_Exercise details_. Among the entries below, find the lines with "ValueT" and copy them.

Stored data
-- Opening Marker --

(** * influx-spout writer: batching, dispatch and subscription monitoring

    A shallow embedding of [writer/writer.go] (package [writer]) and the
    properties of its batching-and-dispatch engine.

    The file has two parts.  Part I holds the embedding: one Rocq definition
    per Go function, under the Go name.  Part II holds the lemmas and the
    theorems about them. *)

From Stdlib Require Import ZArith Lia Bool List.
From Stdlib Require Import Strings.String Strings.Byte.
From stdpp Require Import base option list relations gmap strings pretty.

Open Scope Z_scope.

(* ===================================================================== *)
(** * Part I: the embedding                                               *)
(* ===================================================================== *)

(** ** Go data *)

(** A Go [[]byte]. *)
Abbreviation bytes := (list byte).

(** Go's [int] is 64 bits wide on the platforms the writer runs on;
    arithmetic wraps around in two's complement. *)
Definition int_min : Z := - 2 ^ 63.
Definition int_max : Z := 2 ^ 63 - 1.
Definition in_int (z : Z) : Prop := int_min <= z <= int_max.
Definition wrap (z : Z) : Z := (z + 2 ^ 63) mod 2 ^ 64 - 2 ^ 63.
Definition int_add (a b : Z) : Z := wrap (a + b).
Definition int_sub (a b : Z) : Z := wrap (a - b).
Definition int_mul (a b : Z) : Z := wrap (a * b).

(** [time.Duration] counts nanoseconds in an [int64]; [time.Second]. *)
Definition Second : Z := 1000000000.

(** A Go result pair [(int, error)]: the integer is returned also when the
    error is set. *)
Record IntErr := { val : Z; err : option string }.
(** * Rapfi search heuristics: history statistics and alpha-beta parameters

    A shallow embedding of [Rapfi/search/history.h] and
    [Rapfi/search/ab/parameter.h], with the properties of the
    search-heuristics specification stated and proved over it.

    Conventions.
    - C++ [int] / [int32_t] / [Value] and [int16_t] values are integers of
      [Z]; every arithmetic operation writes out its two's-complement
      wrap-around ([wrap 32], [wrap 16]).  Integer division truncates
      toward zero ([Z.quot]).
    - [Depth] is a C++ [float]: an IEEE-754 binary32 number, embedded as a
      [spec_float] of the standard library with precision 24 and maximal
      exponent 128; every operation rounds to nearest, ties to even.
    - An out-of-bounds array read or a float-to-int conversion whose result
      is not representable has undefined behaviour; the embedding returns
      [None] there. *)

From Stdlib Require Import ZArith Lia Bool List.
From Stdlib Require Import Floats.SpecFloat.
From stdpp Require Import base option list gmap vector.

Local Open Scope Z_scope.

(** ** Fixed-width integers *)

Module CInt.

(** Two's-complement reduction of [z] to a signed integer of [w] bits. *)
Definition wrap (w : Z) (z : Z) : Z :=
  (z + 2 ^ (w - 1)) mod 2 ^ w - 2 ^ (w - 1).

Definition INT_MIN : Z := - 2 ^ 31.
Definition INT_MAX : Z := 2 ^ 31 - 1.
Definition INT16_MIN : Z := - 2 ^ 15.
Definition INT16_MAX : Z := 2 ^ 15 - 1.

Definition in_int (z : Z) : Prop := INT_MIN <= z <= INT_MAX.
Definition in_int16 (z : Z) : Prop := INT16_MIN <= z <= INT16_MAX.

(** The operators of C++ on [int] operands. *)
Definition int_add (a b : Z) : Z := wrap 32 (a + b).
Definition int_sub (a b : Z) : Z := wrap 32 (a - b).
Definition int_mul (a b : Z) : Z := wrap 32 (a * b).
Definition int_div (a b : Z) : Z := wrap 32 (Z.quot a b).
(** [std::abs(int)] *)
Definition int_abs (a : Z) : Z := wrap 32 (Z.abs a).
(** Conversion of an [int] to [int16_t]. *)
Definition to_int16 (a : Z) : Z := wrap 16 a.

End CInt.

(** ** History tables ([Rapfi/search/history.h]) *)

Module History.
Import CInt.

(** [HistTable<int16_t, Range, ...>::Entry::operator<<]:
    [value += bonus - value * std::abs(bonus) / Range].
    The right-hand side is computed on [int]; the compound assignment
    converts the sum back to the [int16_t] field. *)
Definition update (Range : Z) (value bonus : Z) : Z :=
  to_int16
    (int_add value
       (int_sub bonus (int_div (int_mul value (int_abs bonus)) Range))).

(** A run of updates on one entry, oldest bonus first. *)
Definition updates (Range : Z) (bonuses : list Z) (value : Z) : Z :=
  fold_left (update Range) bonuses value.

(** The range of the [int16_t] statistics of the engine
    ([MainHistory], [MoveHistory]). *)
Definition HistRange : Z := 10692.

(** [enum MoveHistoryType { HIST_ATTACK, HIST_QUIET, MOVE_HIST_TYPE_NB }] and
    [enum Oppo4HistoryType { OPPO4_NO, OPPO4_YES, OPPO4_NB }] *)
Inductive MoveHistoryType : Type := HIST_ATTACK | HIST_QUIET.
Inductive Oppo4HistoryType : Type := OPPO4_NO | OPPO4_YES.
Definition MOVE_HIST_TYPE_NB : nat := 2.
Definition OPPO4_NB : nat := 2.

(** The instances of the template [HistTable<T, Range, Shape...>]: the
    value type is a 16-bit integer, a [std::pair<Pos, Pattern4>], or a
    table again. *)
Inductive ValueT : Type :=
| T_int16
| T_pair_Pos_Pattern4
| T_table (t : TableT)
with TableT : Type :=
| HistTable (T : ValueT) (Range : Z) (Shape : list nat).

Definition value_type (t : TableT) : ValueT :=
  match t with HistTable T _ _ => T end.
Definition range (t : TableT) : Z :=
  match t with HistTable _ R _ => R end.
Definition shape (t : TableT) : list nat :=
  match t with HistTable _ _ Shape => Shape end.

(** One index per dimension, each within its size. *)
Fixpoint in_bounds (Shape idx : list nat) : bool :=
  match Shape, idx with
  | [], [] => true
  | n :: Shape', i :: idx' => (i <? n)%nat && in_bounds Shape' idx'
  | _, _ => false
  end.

-- Closing Marker --
-- Opening Marker --

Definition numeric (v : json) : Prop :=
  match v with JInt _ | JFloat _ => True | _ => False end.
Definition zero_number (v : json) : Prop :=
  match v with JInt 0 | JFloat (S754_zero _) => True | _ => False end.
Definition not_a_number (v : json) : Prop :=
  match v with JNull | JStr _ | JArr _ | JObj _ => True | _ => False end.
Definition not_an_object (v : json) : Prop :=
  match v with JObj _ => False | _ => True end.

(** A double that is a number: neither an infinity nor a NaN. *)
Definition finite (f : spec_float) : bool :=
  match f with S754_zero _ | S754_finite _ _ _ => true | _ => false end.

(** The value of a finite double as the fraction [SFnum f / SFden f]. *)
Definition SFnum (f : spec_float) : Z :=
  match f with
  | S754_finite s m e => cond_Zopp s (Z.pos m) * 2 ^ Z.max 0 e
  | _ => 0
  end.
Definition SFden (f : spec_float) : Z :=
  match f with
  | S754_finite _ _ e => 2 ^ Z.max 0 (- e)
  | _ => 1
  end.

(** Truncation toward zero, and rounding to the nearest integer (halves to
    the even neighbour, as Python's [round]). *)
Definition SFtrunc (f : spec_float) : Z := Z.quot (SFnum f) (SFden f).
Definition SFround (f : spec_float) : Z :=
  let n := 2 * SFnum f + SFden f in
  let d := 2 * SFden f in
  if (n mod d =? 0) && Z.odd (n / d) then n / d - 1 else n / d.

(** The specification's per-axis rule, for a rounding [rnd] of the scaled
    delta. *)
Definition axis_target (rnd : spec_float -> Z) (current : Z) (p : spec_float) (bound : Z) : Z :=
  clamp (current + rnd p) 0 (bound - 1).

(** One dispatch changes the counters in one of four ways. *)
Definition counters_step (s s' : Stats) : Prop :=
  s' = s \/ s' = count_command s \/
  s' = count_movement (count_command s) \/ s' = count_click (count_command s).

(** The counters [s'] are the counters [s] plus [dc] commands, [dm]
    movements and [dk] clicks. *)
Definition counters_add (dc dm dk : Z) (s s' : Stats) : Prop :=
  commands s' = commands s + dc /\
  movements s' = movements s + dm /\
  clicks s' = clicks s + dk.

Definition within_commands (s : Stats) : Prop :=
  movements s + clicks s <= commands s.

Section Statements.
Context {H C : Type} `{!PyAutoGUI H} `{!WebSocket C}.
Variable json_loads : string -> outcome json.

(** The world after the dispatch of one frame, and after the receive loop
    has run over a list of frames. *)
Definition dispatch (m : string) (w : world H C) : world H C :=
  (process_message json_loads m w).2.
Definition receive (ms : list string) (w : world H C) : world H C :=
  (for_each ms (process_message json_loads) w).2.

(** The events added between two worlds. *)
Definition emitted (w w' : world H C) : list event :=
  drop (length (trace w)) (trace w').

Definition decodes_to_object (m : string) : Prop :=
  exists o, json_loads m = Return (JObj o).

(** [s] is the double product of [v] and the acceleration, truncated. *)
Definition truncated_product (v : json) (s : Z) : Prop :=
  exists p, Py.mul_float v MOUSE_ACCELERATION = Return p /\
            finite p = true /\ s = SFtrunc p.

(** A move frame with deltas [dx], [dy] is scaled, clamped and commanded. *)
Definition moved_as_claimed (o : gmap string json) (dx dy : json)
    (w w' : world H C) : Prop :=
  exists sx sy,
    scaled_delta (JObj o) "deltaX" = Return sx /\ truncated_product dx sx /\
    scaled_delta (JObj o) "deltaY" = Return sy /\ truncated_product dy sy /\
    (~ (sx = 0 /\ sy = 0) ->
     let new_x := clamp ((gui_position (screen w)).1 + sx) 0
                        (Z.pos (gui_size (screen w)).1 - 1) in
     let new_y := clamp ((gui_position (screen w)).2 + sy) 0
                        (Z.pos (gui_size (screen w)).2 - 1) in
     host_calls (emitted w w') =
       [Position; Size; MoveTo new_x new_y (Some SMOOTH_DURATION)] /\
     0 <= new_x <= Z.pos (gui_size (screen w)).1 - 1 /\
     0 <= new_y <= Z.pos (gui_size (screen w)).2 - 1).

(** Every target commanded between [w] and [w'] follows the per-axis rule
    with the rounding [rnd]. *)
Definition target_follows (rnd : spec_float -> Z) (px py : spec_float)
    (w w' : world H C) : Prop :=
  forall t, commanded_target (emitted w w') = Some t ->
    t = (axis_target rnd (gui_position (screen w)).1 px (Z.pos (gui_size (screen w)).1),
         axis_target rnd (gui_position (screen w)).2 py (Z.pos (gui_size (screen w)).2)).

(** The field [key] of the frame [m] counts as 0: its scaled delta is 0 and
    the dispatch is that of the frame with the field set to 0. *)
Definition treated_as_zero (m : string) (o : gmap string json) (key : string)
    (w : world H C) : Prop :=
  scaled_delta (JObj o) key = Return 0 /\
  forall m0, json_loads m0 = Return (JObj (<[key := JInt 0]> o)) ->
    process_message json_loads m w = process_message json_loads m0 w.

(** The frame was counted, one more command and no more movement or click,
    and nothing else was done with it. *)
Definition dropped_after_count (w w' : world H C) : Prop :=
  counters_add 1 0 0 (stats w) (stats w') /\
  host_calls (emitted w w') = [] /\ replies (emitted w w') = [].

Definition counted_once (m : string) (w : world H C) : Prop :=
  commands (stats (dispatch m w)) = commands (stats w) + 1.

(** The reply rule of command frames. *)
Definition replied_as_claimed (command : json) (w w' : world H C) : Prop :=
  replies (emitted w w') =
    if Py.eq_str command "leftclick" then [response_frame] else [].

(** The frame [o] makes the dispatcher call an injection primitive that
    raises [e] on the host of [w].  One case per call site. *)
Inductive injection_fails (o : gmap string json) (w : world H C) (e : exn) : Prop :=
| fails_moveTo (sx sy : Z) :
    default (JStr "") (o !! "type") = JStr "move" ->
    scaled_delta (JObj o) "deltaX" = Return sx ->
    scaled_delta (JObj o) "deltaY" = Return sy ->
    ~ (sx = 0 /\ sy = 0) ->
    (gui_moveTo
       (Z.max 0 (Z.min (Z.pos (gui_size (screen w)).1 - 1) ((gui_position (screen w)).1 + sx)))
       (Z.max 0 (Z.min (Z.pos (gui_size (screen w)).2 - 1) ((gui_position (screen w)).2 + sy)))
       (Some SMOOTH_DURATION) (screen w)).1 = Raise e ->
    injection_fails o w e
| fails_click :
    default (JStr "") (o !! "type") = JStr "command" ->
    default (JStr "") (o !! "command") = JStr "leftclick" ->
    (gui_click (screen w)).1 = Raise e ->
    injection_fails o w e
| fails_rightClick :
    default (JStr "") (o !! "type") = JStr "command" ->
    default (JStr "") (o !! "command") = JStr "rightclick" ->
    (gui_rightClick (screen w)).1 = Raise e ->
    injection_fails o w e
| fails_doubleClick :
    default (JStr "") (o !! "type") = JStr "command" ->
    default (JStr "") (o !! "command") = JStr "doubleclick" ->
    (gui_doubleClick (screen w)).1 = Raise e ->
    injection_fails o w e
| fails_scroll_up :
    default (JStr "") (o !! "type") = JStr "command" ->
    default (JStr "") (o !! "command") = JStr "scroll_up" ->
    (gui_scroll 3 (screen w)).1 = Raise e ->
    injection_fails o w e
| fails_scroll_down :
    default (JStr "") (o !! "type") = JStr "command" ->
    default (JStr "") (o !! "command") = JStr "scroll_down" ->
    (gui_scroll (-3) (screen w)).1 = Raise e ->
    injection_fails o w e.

-- Closing Marker --

_Final answer_.
Inductive ValueT : Type :=
| HistTable (T : ValueT) (Range : Z) (Shape : list nat).
Definition value_type (t : TableT) : ValueT :=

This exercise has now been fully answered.